The daily rhythm was very strict. Wake up in the middle of the night, common prayer, searching for food, cleaning the temple, meditation, learning tenets. There was only one meal per day. Such discipline conditions you and helps you focus your mind on yourself. In the first meditation exercises you examine yourself and become aware of conditioning that curtails your body and mind. That is, the first aim is not the control of mind and instincts. Instead, the aim is reaching a state of awareness. First you have to accept that everything is relative and transient, and use that basis to learn that there are tools to deal with existential suffering and ill-being. If you want to, you can engage in spiritual work either with the help of the monks or by yourself and aim at attaining the awakening of the consciousness. You need to take the middle way, the path that is spiritually in the middle, where dualities become one and do not have a tendency to diverge. Spiritually, you should try to take the middle road, where the powers cancel each other, where nothing happens and where everything is possible.
Consciousness, attention, concentration and diligence are keys to open the gates of Buddhist wisdom. Buddhism is most of all work.

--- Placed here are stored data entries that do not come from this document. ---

(** * AD-HTC gas cycle: the cycle solvers of [ad_htc_app.py]

    A shallow embedding of the three computational routines of the
    application,

      - [calculate_steam_cycle]      (Rankine cycle and saturation dome),
      - [calculate_gas_cycle_THdot]  (Brayton cycle and its four T-Hdot traces),
      - [biomass_outputs]            (linear mass split),

    together with the statements the specification makes about them.

    The Python code computes on binary64 floats and obtains every fluid
    property from CoolProp ([CP.PropsSI]).  The embedding is written once, over
    an abstract carrier of numbers ([Num]) and an abstract property backend
    (a partial function on queries), and is instantiated twice: at the
    primitive binary64 floats, on which it runs as the Python code does, and
    at the real numbers, where the algebraic statements of the specification
    (conservation, boundary exactness, monotonicity) are exact. *)

From Stdlib Require Import String QArith Qreals Reals Lra Lia ZArith List Bool.
From Stdlib Require Import Floats Uint63.
Import ListNotations.

Set Implicit Arguments.
Set Warnings "-inexact-float".

(** ** Numbers *)

(** The arithmetic the solvers use.  [ofQ] reads a decimal literal of the
    source ([273.15], [1000.0], [0.9995]); [is_zero] is the test behind
    Python's [ZeroDivisionError]; [nltb] is [<]. *)
Class Num (F : Type) : Type := {
  nadd : F -> F -> F;
  nsub : F -> F -> F;
  nmul : F -> F -> F;
  ndiv : F -> F -> F;
  ofQ : Q -> F;
  is_zero : F -> bool;
  nltb : F -> F -> bool
}.

Declare Scope num_scope.
Delimit Scope num_scope with num.
Infix "+" := nadd : num_scope.
Infix "-" := nsub : num_scope.
Infix "*" := nmul : num_scope.
Infix "/" := ndiv : num_scope.
Notation "'#' q" := (ofQ q%Q) (at level 1, q constr at level 0, format "'#' q") : num_scope.

(** Binary64, as Python's [float]: an integer below 2^53 converts exactly and
    the one division rounds to nearest, so that [float_ofQ 273.15] is the
    double that Python reads for the literal [273.15]. *)
Definition float_ofZ (z : Z) : float :=
  match z with
  | Z0 => PrimFloat.of_uint63 0%uint63
  | Zpos _ => PrimFloat.of_uint63 (Uint63.of_Z z)
  | Zneg p => PrimFloat.opp (PrimFloat.of_uint63 (Uint63.of_Z (Zpos p)))
  end.

Definition float_ofQ (q : Q) : float :=
  PrimFloat.div (float_ofZ (Qnum q)) (float_ofZ (Zpos (Qden q))).

#[export] Instance float_num : Num float := {
  nadd := PrimFloat.add;
  nsub := PrimFloat.sub;
  nmul := PrimFloat.mul;
  ndiv := PrimFloat.div;
  ofQ := float_ofQ;
  is_zero := fun x => PrimFloat.eqb x (PrimFloat.of_uint63 0%uint63);
  nltb := PrimFloat.ltb
}.

(** Exact real arithmetic. *)
Definition R_is_zero (x : R) : bool := if Req_dec_T x 0%R then true else false.
Definition R_ltb (x y : R) : bool := if Rlt_dec x y then true else false.

#[export] Instance R_num : Num R := {
  nadd := Rplus;
  nsub := Rminus;
  nmul := Rmult;
  ndiv := Rdiv;
  ofQ := Q2R;
  is_zero := R_is_zero;
  nltb := R_ltb
}.

(** ** The property backend

    [CP.PropsSI(out, name1, value1, name2, value2, fluid)] and the two-argument
    form [CP.PropsSI('Pcrit', fluid)].  The parameter keys the program uses are
    ['H'], ['S'], ['D'], ['T'], ['P'], ['Q']; the fluids are ['Water'] and
    ['Air']. *)
Inductive Param : Set := pH | pS | pD | pT | pP | pQ.
Inductive Fluid : Set := Water | Air.

Inductive Query (F : Type) : Type :=
| QProps (out name1 : Param) (value1 : F) (name2 : Param) (value2 : F) (fluid : Fluid)
| QPcrit (fluid : Fluid).
Arguments QPcrit {F} fluid.

(** What a Python call can raise here: CoolProp's [ValueError] when the
    backend cannot resolve a state, and [ZeroDivisionError] from [/] on
    Python floats. *)
Inductive Exc (F : Type) : Type :=
| ValueError (q : Query F)
| ZeroDivisionError.
Arguments ZeroDivisionError {F}.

In the temple I realised that reaching the middle path is difficult and that I was not yet ready. Instead, I saw all the fundamentals of Buddhist thought in the nature surrounding the temple: transience, relativity, the pathetic power of life, which is only an illusion. Nature is a strong element in my art.

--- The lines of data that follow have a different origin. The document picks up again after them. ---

(** * size-plugin-core: a shallow embedding and its properties

    The development follows the JavaScript sources of the package:
    - [util.js]               : [noop], [toMap], [dedupe], [toFileMap],
      [getStripHashedFileSize];
    - [size-plugin-core.js]   : [Core] and its closures [readFromDisk],
      [writeToDisk], [save], [load], [getSizes], [filterFiles], [outputSizes];
    - the gzip-only copy of the core, for its [getSizes];
    - the store client        : [publishDiff], [publishSizes].

    Numbers are byte counts and epoch milliseconds, hence integers ([Z]);
    strings are byte strings, so a length is a JavaScript length for ASCII
    names; a JavaScript object used as a dictionary is an association list
    of its own properties, kept in the order [Object.keys] enumerates it,
    and an object created by [{}] carries its link to [Object.prototype],
    whose members a read finds and whose [__proto__] an assignment
    triggers; asynchronous code is sequential code in a state-and-exception
    monad over the file system, the clock and a log of the calls that
    leave the process.

    The records of a report hold numbers.  The loop that builds them is
    followed for the names whose two reads give a number or nothing: the
    own keys of a map, and every name that is no member of
    [Object.prototype].  What the two reads give at any name is [measure]. *)

From Stdlib Require Import ZArith List String Ascii Bool Lia Permutation Sorted.
From Stdlib Require Import DecimalString.
From stdpp Require Import base gmap strings.
Import ListNotations.
Local Open Scope string_scope.
Local Open Scope list_scope.
Local Open Scope Z_scope.

(** ** JavaScript values that end up in a size map *)

Module JS.

(** A size is a number, [null] (a caught compression failure) or
    [undefined] (an index read past the end of an array). *)
Inductive value : Type :=
| Num (n : Z)
| Null
| Undefined.

(** [ToBoolean]: zero, [null] and [undefined] are falsy. *)
Definition truthy (v : value) : bool :=
  match v with
  | Num n => negb (n =? 0)
  | Null | Undefined => false
  end.

(** [o[k] || 0] where the property read [o[k]] gave [r] ([None] when the
    object has no such property, which reads as [undefined]). *)
Definition or_zero (r : option value) : Z :=
  match r with
  | Some (Num n) => if truthy (Num n) then n else 0
  | Some Null | Some Undefined | None => 0
  end.

(** *** Property keys: array indices come first *)

Definition digit (c : ascii) : option N :=
  let n := N_of_ascii c in
  if ((48 <=? n) && (n <=? 57))%N then Some (n - 48)%N else None.

Fixpoint digits (s : string) (acc : N) : option N :=
  match s with
  | EmptyString => Some acc
  | String c s' =>
      match digit c with
      | Some d => digits s' (10 * acc + d)%N
      | None => None
      end
  end.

Does the meditation practice have a direct influence on what you are doing in your art?
Meditation is a way of improving your mind, but it is not an end in itself. Meditation helps you examine reality and see it as it is, transient, that is, an illusion. Meditation helps you see yourself, understand your mental schemas, become aware of the illusion of the ego and free yourself from its conditions. Meditation is manifest in my works as a means or a therapy I try to transmit. However, I do not believe that meditation has a direct effect on making art.

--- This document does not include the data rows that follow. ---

(** * Parsoid request orchestration: a shallow embedding of [api/routes.js]
      and of the [ParsoidConfig] constructor, with the properties of the
      specification stated and proved over it.

    Layout: JavaScript values and strings; the line diff and the effect
    trace; a model of promises with logical settle times; the timeout
    supervision protocol; the expansion-reuse resolver; the two conversion
    directions; the middleware; round-trip validation; the configuration
    constructor; a sample deployment to run all of it on; the vocabulary of
    the properties; then the lemmas and theorems. *)

From Stdlib Require Import String Ascii List ZArith Lia Bool.
From Stdlib Require Import DecimalString.
From stdpp Require Import gmap strings list.

Set Warnings "-register-all".

Open Scope string_scope.
Open Scope list_scope.

(** ** JavaScript values *)

Module JS.

(** The fragment of JavaScript values the request handlers inspect.
    Numbers are integers here: revision ids, flags and timeouts. *)
Inductive jsval : Type :=
| JUndefined
| JNull
| JBool (b : bool)
| JNum (n : Z)
| JStr (s : string)
| JObj (props : list (string * jsval)).

(** ToBoolean. *)
Definition truthy (v : jsval) : bool :=
  match v with
  | JUndefined | JNull => false
  | JBool b => b
  | JNum n => negb (n =? 0)%Z
  | JStr s => negb (String.eqb s "")
  | JObj _ => true
  end.

(** [a || b] and [a && b] return one of their operands. *)
Definition or (a b : jsval) : jsval := if truthy a then a else b.
Definition and (a b : jsval) : jsval := if truthy a then b else a.

(** [typeof v === 'string'] *)
Definition is_string (v : jsval) : bool :=
  match v with JStr _ => true | _ => false end.

(** [v !== 'lit'] for a string literal. *)
Definition strict_neq_str (v : jsval) (lit : string) : bool :=
  match v with JStr s => negb (String.eqb s lit) | _ => true end.

Definition strict_eq_str (v : jsval) (lit : string) : bool :=
  negb (strict_neq_str v lit).

(** Lookup in an ordered property list: the first binding wins, as keys
    are unique in a JavaScript object. *)
Fixpoint assoc {A : Type} (k : string) (l : list (string * A)) : option A :=
  match l with
  | [] => None
  | (k', v) :: l' => if String.eqb k k' then Some v else assoc k l'
  end.

(** [o[k] = v]: replaces the binding in place, or appends a new one, which
    is the enumeration order of [Object.keys]. *)
Fixpoint assign {A : Type} (k : string) (v : A) (l : list (string * A))
  : list (string * A) :=
  match l with
  | [] => [(k, v)]
  | (k', v') :: l' =>
      if String.eqb k k' then (k, v) :: l' else (k', v') :: assign k v l'
  end.

(** Property read [o.k]. [None] is the [TypeError] of reading a property
    of [undefined] or [null]; a missing property reads [undefined]. *)
Definition get (o : jsval) (k : string) : option jsval :=
  match o with
  | JUndefined | JNull => None
  | JObj props => Some (default JUndefined (assoc k props))
  | _ => Some JUndefined
  end.

(** A guarded read, for the [a && a.k] idiom: falsy values are returned
    as they are. *)
Definition get_guarded (o : jsval) (k : string) : jsval :=
  if truthy o then default JUndefined (get o k) else o.

Definition hasOwnProperty (o : jsval) (k : string) : bool :=
  match o with
  | JObj props => bool_decide (is_Some (assoc k props))
  | _ => false
  end.

(** [Object.assign(target, source)] on property lists. *)
Definition object_assign (target : list (string * jsval)) (source : jsval)
  : list (string * jsval) :=
  match source with
  | JObj props => fold_left (fun acc kv => assign (fst kv) (snd kv) acc) props target
  | _ => target
  end.

Definition Z_to_string (n : Z) : string :=
  NilEmpty.string_of_int (Z.to_int n).

(** ToString on the values that are concatenated into strings here. *)
Definition to_string (v : jsval) : string :=
  match v with
  | JUndefined => "undefined"
  | JNull => "null"
  | JBool true => "true"
  | JBool false => "false"
  | JNum n => Z_to_string n
  | JStr s => s
  | JObj _ => "[object Object]"
  end.

(** [Array.prototype.join]. *)
Fixpoint join (sep : string) (l : list string) : string :=
  match l with
  | [] => ""
  | [x] => x
  | x :: l' => x +:+ sep +:+ join sep l'
  end.

(** [s.substring(a)] and [s.substring(a, b)]: both indices are clamped
    to the length and swapped when out of order. *)
Definition substring (s : string) (a : nat) (b : option nat) : string :=
  let cs := list_ascii_of_string s in
  let len := length cs in
  let a' := a `min` len in
  let b' := match b with Some e => e `min` len | None => len end in
  string_of_list_ascii (take (a' `max` b' - a' `min` b') (drop (a' `min` b') cs)).

End JS.
Import JS.

(** ** Errors, documents and the effect trace *)

(** The error classes that the handlers tell apart: [instanceof
    Promise.TimeoutError] against everything else. [err_stack = None] is
    [err.stack = null]. *)
Inductive error_class : Type := TimeoutErrorClass | ErrorClass | TypeErrorClass.

Record error : Type := mkError {
  err_class : error_class;
  err_message : string;
  err_stack : option string;
  err_code : option nat
}.

(** [new Error(msg)]: the runtime fills in a stack trace. *)
Definition new_Error (msg : string) : error :=
  mkError ErrorClass msg (Some ("Error: " +:+ msg)) None.

Definition new_TimeoutError : error :=
  mkError TimeoutErrorClass "operation timed out"
          (Some "TimeoutError: operation timed out") None.

Definition new_TypeError (msg : string) : error :=
  mkError TypeErrorClass msg (Some ("TypeError: " +:+ msg)) None.

Definition instanceof_TimeoutError (e : error) : bool :=
  match err_class e with TimeoutErrorClass => true | _ => false end.

(** A DOM node as far as the handlers look at it. *)
Inductive node : Type :=
| Element (nodeName : string) (attrs : list (string * string)) (childNodes : list node)
| Text (data : string)
| Comment (data : string).

Record document : Type := mkDocument {
  doc_head : list node;
  doc_body : list node
}.

(** The reusable expansions extracted from a prior rendering: one mapping
    per kind, from expansion key to fragment. A kind may be missing. *)
Record expansions : Type := mkExpansions {
  transclusions : option (gmap string string);
  extensions : option (gmap string string);
  files : option (gmap string string)
}.

(** ** Line-oriented diff *)

Module Diff.

(** Modelled from the spec: [Diff.diffLines] and [Diff.convertChangesToXML]
    are not among the sources. The specification asks for "a line-oriented
    diff between the original source markup and the newly produced markup",
    rendered "as a structured edit script (insert/delete/unchanged runs)".
    The model splits both texts into lines, compares them line by line, and
    gathers the edits into runs; the script stays structured, its XML
    rendering is left out. *)
Inductive edit : Type :=
| Keep (line : string)
| Ins (line : string)
| Del (line : string).

Inductive change : Type :=
| Unchanged (lines : list string)
| Inserted (lines : list string)
| Deleted (lines : list string).

(** The lines of a text, each with its line break. *)
Fixpoint split_lines_from (cur : string) (s : string) : list string :=
  match s with
  | EmptyString => if String.eqb cur "" then [] else [cur]
  | String c s' =>
      if Ascii.eqb c "010"%char
      then (cur +:+ String c EmptyString) :: split_lines_from "" s'
      else split_lines_from (cur +:+ String c EmptyString) s'
  end.

Definition split_lines (s : string) : list string := split_lines_from "" s.

Definition cost (es : list edit) : nat :=
  length (List.filter (fun e => match e with Keep _ => false | _ => true end) es).

(** An edit script from [a] to [b]: equal lines are kept, and of the two
    ways to go on at a difference the cheaper one is taken. *)
Fixpoint line_diff (a b : list string) {struct a} : list edit :=
  match a with
  | [] => map Ins b
  | x :: a' =>
      (fix against (b : list string) {struct b} : list edit :=
         match b with
         | [] => map Del (x :: a')
         | y :: b' =>
             if String.eqb x y then Keep x :: line_diff a' b'
             else
               let d := Del x :: line_diff a' (y :: b') in
               let i := Ins y :: against b' in
               if (cost d <=? cost i)%nat then d else i
         end) b
  end.

(** Consecutive edits of one kind make a run. *)
Definition push (e : edit) (runs : list change) : list change :=
  match e, runs with
  | Keep l, Unchanged ls :: runs' => Unchanged (l :: ls) :: runs'
  | Ins l, Inserted ls :: runs' => Inserted (l :: ls) :: runs'
  | Del l, Deleted ls :: runs' => Deleted (l :: ls) :: runs'
  | Keep l, _ => Unchanged [l] :: runs
  | Ins l, _ => Inserted [l] :: runs
  | Del l, _ => Deleted [l] :: runs
  end.

Definition runs_of (es : list edit) : list change := fold_right push [] es.

Definition diffLines (a b : string) : list change :=
  runs_of (line_diff (split_lines a) (split_lines b)).

Definition is_edit_run (c : change) : bool :=
  match c with
  | Unchanged _ => false
  | Inserted _ | Deleted _ => true
  end.

End Diff.

(** What round-trip validation hands to the response renderer. *)
Record report : Type := mkReport {
  rt_headers : string;
  rt_bodyNodes : string;
  rt_htmlSpeChars : string;
  rt_patch : list Diff.change;
  rt_reqUrl : string
}.

Inductive logarg : Type :=
| LStr (s : string)
| LVal (v : jsval)
| LErr (e : error)
| LCompleted (what : string).

(** Everything a request does that is visible outside the handler. *)
Inductive event : Type :=
| EvLog (level : string) (args : list logarg)
| EvProcessSend (msg : jsval)
| EvSetHeader (name : string) (value : string)
| EvEndResponse (body : string)
| EvJsonResponse (body : jsval)
| EvSendResponse (body : string) (code : nat)
| EvRenderResponse (view : string) (data : report)
| EvRelativeRedirect (path : string) (code : option nat)
| EvTimerTiming (name : string)
| EvTimerCount (name : string)
| EvFetchPageSrc (target : string) (oldid : jsval)
| EvPHPParse (target : string) (wt : string) (onlypst : bool)
| EvCacheRequest (title : string) (cacheID : jsval)
| EvPipelineParse (src : string) (reuse : option expansions)
| EvSerializeDOM (body : list node) (useSelser : bool)
| EvNext.

(** ** Synchronous code: a writer monad over the trace *)

Definition sync (A : Type) : Type := (list event * A)%type.

Definition ret {A : Type} (a : A) : sync A := ([], a).

Definition bind {A B : Type} (m : sync A) (k : A -> sync B) : sync B :=
  let '(e1, a) := m in
  let '(e2, b) := k a in
  (e1 ++ e2, b).

Definition emit (e : event) : sync unit := ([e], tt).

Definition when (b : bool) (m : sync unit) : sync unit :=
  if b then m else ret tt.

Declare Scope sync_scope.
Delimit Scope sync_scope with sync.
Notation "x <- m ;; k" := (bind m (fun x => k))
  (at level 100, m at next level, right associativity) : sync_scope.
Notation "m ;;; k" := (bind m (fun _ => k))
  (at level 100, right associativity) : sync_scope.
Open Scope sync_scope.

(** ** Promises

    A promise is described by what its chain of callbacks does and when:
    the effects of the callbacks, each stamped with the logical time (in
    ms since the handler was entered) at which it runs, in the order in
    which the callbacks run along the chain; and the settlement, [None]
    for a promise that stays pending for ever. *)

Definition time : Type := N.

Next year you are going to apply for a residency in Paris. Do you think your work will change in Europe?
Like I said earlier, my art is based on my life. Now my life will continue in France. I will be there with my questions, doubts and conflicts. Science has proved that there is only one human species, so I will meet the same Homo sapiens in Paris.
I think the greatest difference in Western thought is linked with theist religions. Just as Buddhism unconsciously permeates Eastern thought, theist religions influence collective and individual behaviour. Christianity is based on temptation, immortality of the ego and the belief in absolute power. It gives rise to a temptation to create and destroy in turns. This leads to the undeniable cultural power in the Western world, which I find interesting.
I think that in the West I will examine different suffering and new manifestations of existential ill-being. I have an antidote for them.
You will be coming to Finland in May to prepare an installation of rice in Kiasma. Can you tell something about the new work?
The theme of the installation is duplication and moving on to the cycle of nature and culture. This concept is related to Buddhist tenets and it emphasises presence.
My work will focus on the significance of experiences, memories, repetition of practices and preservation of knowledge. Simultaneously, it will reveal the ultimate inefficiency of rituals and transcendentalism.
The architecture of the Room X inspired the concept for this installation. The shaft of light falling down from the ceiling gave me an impression of a cavern, pit or hole dug in the ground, ready to receive a seed. The objects in the installation represent presence, a treasure to be kept or a seed with a kernel that is supposed to germinate and sprout.
Meditating statues made of germinated rice seeds will, in practice, be hung side by side next to the wall directly under the skylight, which will recall Eastern caves with images of Buddha. The sound will be water falling drop by drop. This aims at creating an atmosphere suitable for meditation.